Two coats of blue brought the project total to six layers. The new paint seems to be staying put in spite of a summer so humid we could be growing rice in the living room carpet.
And hallelujah, the room is done. No more peeling. No more paint socks for Anna. A room that's all her.
As for the Gluten-Free Chocolate Peanut-Butter Bars and what they have to do with any of this? This is a bit of a stretch, but here it goes:
- Out of love for my daughter, I put a total of 6 coats of paint or something like it down on her floor.
- And have you heard of those bar cookies called "Seven Layers of Love"? (They're sometimes called "Seven Layer Magic Bars.") Well, these are not them. But they are layered. And you might love them.
- Do layer peanut-butter crumb cookie mixture with chocolate-fudge goodness.
- Don't layer oil-based and water-based paint without a bonding primer go-between.
I promise these bar cookies are so much better in real life than they are in this photo. (See "Blog Backstory," list at end, #9.) |
1 (~ 15 oz.) yellow cake mix, gluten-free if you want your finished product to be so
1/2 cup butter, melted
1 cup peanut butter
2 eggs, beaten
1 (14 oz.) can sweetened condensed milk (fat-free, low-fat, or regular...just make sure you aren't accidentally using a can of evaporated milk!)
12 ounces semi-sweet chocolate chips
1 tsp. vanilla
1. Preheat oven to 350 degrees.
2. Coat a 9x13 baking pan with nonstick cooking spray.
3. In a large bowl, mix together cake mix, melted butter, peanut butter, and eggs. It'll be a stiff dough...use some muscle (or an electric hand-mixer).
4. Press about two-thirds of this batter into the bottom of your prepared pan. Bake for 5-7 minutes, just until barely starting to set in the center.

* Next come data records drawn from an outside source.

(* ===== verification/MemberLaws.v ===== *)
(** What the member storage promises its clients: the members a project is
    read with, pointwise; what each write does to them; and what it leaves
    alone. *)

From S2P Require Import Prelude Effects OperationStore Workspace MemberStore.

(** ** The members of a project, pointwise *)

Definition member_at (w : tables) (pid u : string) : option Member :=
  (fun role => member_view u role (tb_permissions w !! (pid, u))) <$> tb_members w !! (pid, u).

Lemma member_view_id u role permission : m_UserID (member_view u role permission) = u.
Proof. unfold member_view. destruct permission; cbn; by destruct (role =? "owner")%string. Qed.

Lemma member_view_role u role permission : m_Role (member_view u role permission) = role.
Proof. unfold member_view. destruct permission; cbn; by destruct (role =? "owner")%string. Qed.

Lemma member_at_id w pid u m : member_at w pid u = Some m -> m_UserID m = u.
Proof. unfold member_at. intros F. apply fmap_Some in F as (role & _ & ->). apply member_view_id. Qed.

Lemma member_at_role w pid u m : member_at w pid u = Some m -> tb_members w !! (pid, u) = Some (m_Role m).
Proof.
  unfold member_at. intros F. apply fmap_Some in F as (role & F & ->). by rewrite member_view_role.
Qed.

Lemma members_of_spec w pid m : m ∈ members_of w pid <-> member_at w pid (m_UserID m) = Some m.
Proof.
  unfold members_of. rewrite list_elem_of_omap. split.
  - intros ([[p u] role] & Hin & F). apply elem_of_map_to_list in Hin. cbn in F.
    destruct (decide (p = pid)) as [->|]; [|discriminate]. injection F as <-.
    unfold member_at. by rewrite member_view_id, Hin.
  - intros F. pose proof (member_at_role _ _ _ _ F) as Hr. unfold member_at in F. rewrite Hr in F.
    exists ((pid, m_UserID m), m_Role m). split; [by apply elem_of_map_to_list|].
    cbn. by rewrite decide_True.
Qed.

Lemma members_of_keyed w pid : NoDup (m_UserID <$> members_of w pid).
Proof.
  unfold members_of. pose proof (NoDup_fst_map_to_list (tb_members w)) as Nd.
  induction (map_to_list (tb_members w)) as [|[[p u] role] l IH]; [constructor|].
  cbn in Nd. apply NoDup_cons in Nd as [Hn Nd]. cbn.
  destruct (decide (p = pid)) as [->|]; [|by apply IH]. cbn. apply NoDup_cons. split; [|by apply IH].
  rewrite member_view_id. intros F. apply list_elem_of_fmap in F as (m & -> & F).
  apply list_elem_of_omap in F as ([[p u] role'] & Hin & F). cbn in F.
  destruct (decide (p = pid)) as [->|]; [|discriminate]. injection F as <-.
  apply Hn. rewrite member_view_id. by apply (list_elem_of_fmap_2 fst) in Hin.
Qed.

Section Laws.
Variable db : Database.
Context `{!DatabaseLaws db}.

Lemma order_spec l m : m ∈ db_order db l <-> m ∈ l.
Proof. by rewrite (order_perm l). Qed.

Lemma ordered_find w pid u : find_member (db_order db (members_of w pid)) u = member_at w pid u.
Proof.
  destruct (member_at w pid u) as [m|] eqn:E.
  - pose proof (member_at_id _ _ _ _ E) as <-. apply find_member_unique; [| |done].
    + rewrite (order_perm (members_of w pid)). apply members_of_keyed.
    + by apply order_spec, members_of_spec.
  - destruct (find_member _ u) as [m|] eqn:F; [|done].
    apply find_member_some in F as [F <-]. apply order_spec, members_of_spec in F. congruence.
Qed.

(** *** Frames of statements *)

Lemma keeps_statement {A V} (I : tables -> V) name (m : T A) :
  keeps I m -> keeps I (statement db name m).
Proof. intros K w. unfold statement. by destruct (db_fault db name w). Qed.

Lemma keeps_query {A V} (I : tables -> V) name (f : tables -> A) : keeps I (query db name f).
Proof. by apply keeps_statement. Qed.

Lemma keeps_of_res {A V} (I : tables -> V) (r : res error A) : keeps I (of_res r).
Proof. by intros w. Qed.

Lemma keeps_take {A V} (I : tables -> V) name (f : tables -> option A) : keeps I (take db name f).
Proof. apply keeps_bind; [apply keeps_query|]. intros [a|]; [apply keeps_ret|apply keeps_fail]. Qed.

Lemma keeps_exec {V} (I : tables -> V) name f : (forall w, I (f w) = I w) -> keeps I (exec db name f).
Proof. intros F. by apply keeps_statement. Qed.

Lemma keeps_update {A V} `{Countable K} (I : tables -> V) name (get : tables -> gmap K A) put key cond set :
  (forall w t, I (put w t) = I w) -> keeps I (update db name get put key cond set).
Proof.
  intros F. apply keeps_statement. intros w. destruct (get w !! key); [|done]. destruct (cond _); [apply F|done].
Qed.

Lemma keeps_affected {V} (I : tables -> V) m : keeps I m -> keeps I (affected m).
Proof. intros K. apply keeps_bind; [done|]. intros. apply keeps_refuse_if. Qed.

Lemma keeps_each {A V} (I : tables -> V) (l : list A) f : (forall a, keeps I (f a)) -> keeps I (each l f).
Proof.
  intros F. induction l as [|a l IH]; cbn; [apply keeps_ret|]. apply keeps_bind; [done|]. by intros _.
Qed.

Lemma statement_ok {A} name (m : T A) w w' a : statement db name m w = (w', Ok a) -> m w = (w', Ok a).
Proof. unfold statement. by destruct (db_fault db name w). Qed.

Lemma query_ok {A} name (f : tables -> A) w w' a : query db name f w = (w', Ok a) -> w' = w /\ a = f w.
Proof. intros F. apply statement_ok in F. by injection F as <- <-. Qed.

Lemma take_ok {A} name (f : tables -> option A) w w' a :
  take db name f w = (w', Ok a) -> w' = w /\ f w = Some a.
Proof.
  unfold take. intros F. apply bind_ok in F as (w1 & r & F1 & F2). apply query_ok in F1 as [-> ->].
  destruct (f w); [|discriminate]. by injection F2 as <- <-.
Qed.

Lemma update_affected {A} `{Countable K} name (get : tables -> gmap K A) put key cond set w w' u :
  affected (update db name get put key cond set) w = (w', Ok u) ->
  exists a, get w !! key = Some a /\ cond a = true /\ w' = put w (<[key := set a]> (get w)).
Proof.
  unfold affected, update. intros F. apply bind_ok in F as (w1 & n & F1 & F2).
  apply statement_ok in F1. apply refuse_if_ok in F2 as [F2 ->]. apply negb_false_iff, Z.eqb_eq in F2.
  destruct (get w !! key) as [a|]; [|injection F1 as _ <-; discriminate].
  destruct (cond a) eqn:E; injection F1 as <- <-; [|discriminate]. eauto.
Qed.

(** *** Reading a project *)

(** What a project that was read says about the store. *)
Definition shows (w : tables) (tenant : Z) (id : string) (p : Project) : Prop :=
  pr_ID p = id
  /\ (exists row, tb_projects w !! id = Some row /\ row_TenantID row = tenant
        /\ row_ProjectVersion row = pr_ProjectVersion p /\ row_Status row = pr_Status p
        /\ row_DiscardedAt row = pr_DiscardedAt p)
  /\ pr_Members p = db_order db (members_of w id).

5. While this is happening, pour the chocolate chips into a large microwave-safe bowl and dump the sweetened condensed milk over them. You don't have to stir at this point. Microwave on high for 45 seconds. Now stir well. If the chocolate is not melted after you beat vigorously for a few seconds, heat for about 10 more seconds, and give it another try. Once your milk and chocolate have become one deliciously fudgy mess, stir in the vanilla.

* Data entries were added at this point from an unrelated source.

(* ===== verification/Membership.v ===== *)
(** The member and owner context: the operations of
    [src/internal/lingdoc/membership/{lifecycle,results,ext}.go].

    The ports of [service.go] (the operation runner, the authorizer, the
    workspace policy, the read transaction, the resource reader) are the
    fields of [Ports]; records and transfers are the storage of [MemberStore].
    What [time.Now], [uuid.NewString] and the iteration order of a Go map
    answer is an [Oracle], one answer per call site. *)

From stdpp Require Import sorting.
From S2P Require Import Prelude Effects OperationCore OperationStore Workspace Permission MemberStore.

(** ** Inputs and records ([membership_lifecycle.go], [membership.go],
    [membership_grants.go], [service_facade.go]) *)

Set Primitive Projections.
Record MemberInvitation := {
  mi_ID : string;
  mi_ProjectID : string;
  mi_UserID : string;
  mi_Version : Z;
  mi_Assignment : Member;
  mi_Status : string;
  mi_Inviter : string;
  mi_Reason : string;
  mi_ExpiresAt : Z;
  mi_CreatedAt : Z;
  mi_AcceptedAt : option Z
}.
Unset Primitive Projections.

Record InviteMemberInput := {
  ii_ExpectedProjectVersion : Z;
  ii_Assignment : Member;
  ii_Reason : string;
  ii_InvitationID : string;
  ii_ExpectedInvitationVersion : Z
}.

Record AcceptMemberInput := { ai_ExpectedInvitationVersion : Z }.

Record MemberLifecycleInput := {
  li_ExpectedProjectVersion : Z;
  li_Action : string;
  li_Reason : string
}.

Record MemberAssignmentInput := {
  mai_ExpectedProjectVersion : Z;
  mai_Assignment : Member;
  mai_Reason : string
}.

6. When the peanut-butter base has finished its pre-bake, remove it from the oven, and pour your chocolate fudge loveliness evenly over the entire surface. It's easier to distribute by pouring rather than spreading, so take your time and disperse the chocolate mixture as equitably as possible over the base. Don't neglect the corners and edges. Use a knife (or an offset spatula, a.k.a., My Very Favorite Kitchen Utensil) if you need to coax the chocolate mixture a little.
7. Use your fingers to scatter small bits of the remaining peanut butter dough evenly over the surface of the chocolate.
8. Bake for another 10-20 minutes, just until the cookie dough is barely set in the center and the chocolate mixture is starting to crack. Under is better than over here, doneness-wise. If you err on the short side, you can call these "gooey" and "melty." Whereas if you err on the long side, you'll have to just go with "hard" and "dentally damaging."
9. Remove from oven and cool on a wire rack. Store airtight. You can refrigerate these if you want to, but serve them warm or at room temperature. Or almost-hot right out of the pan five minutes after you yank them from the oven.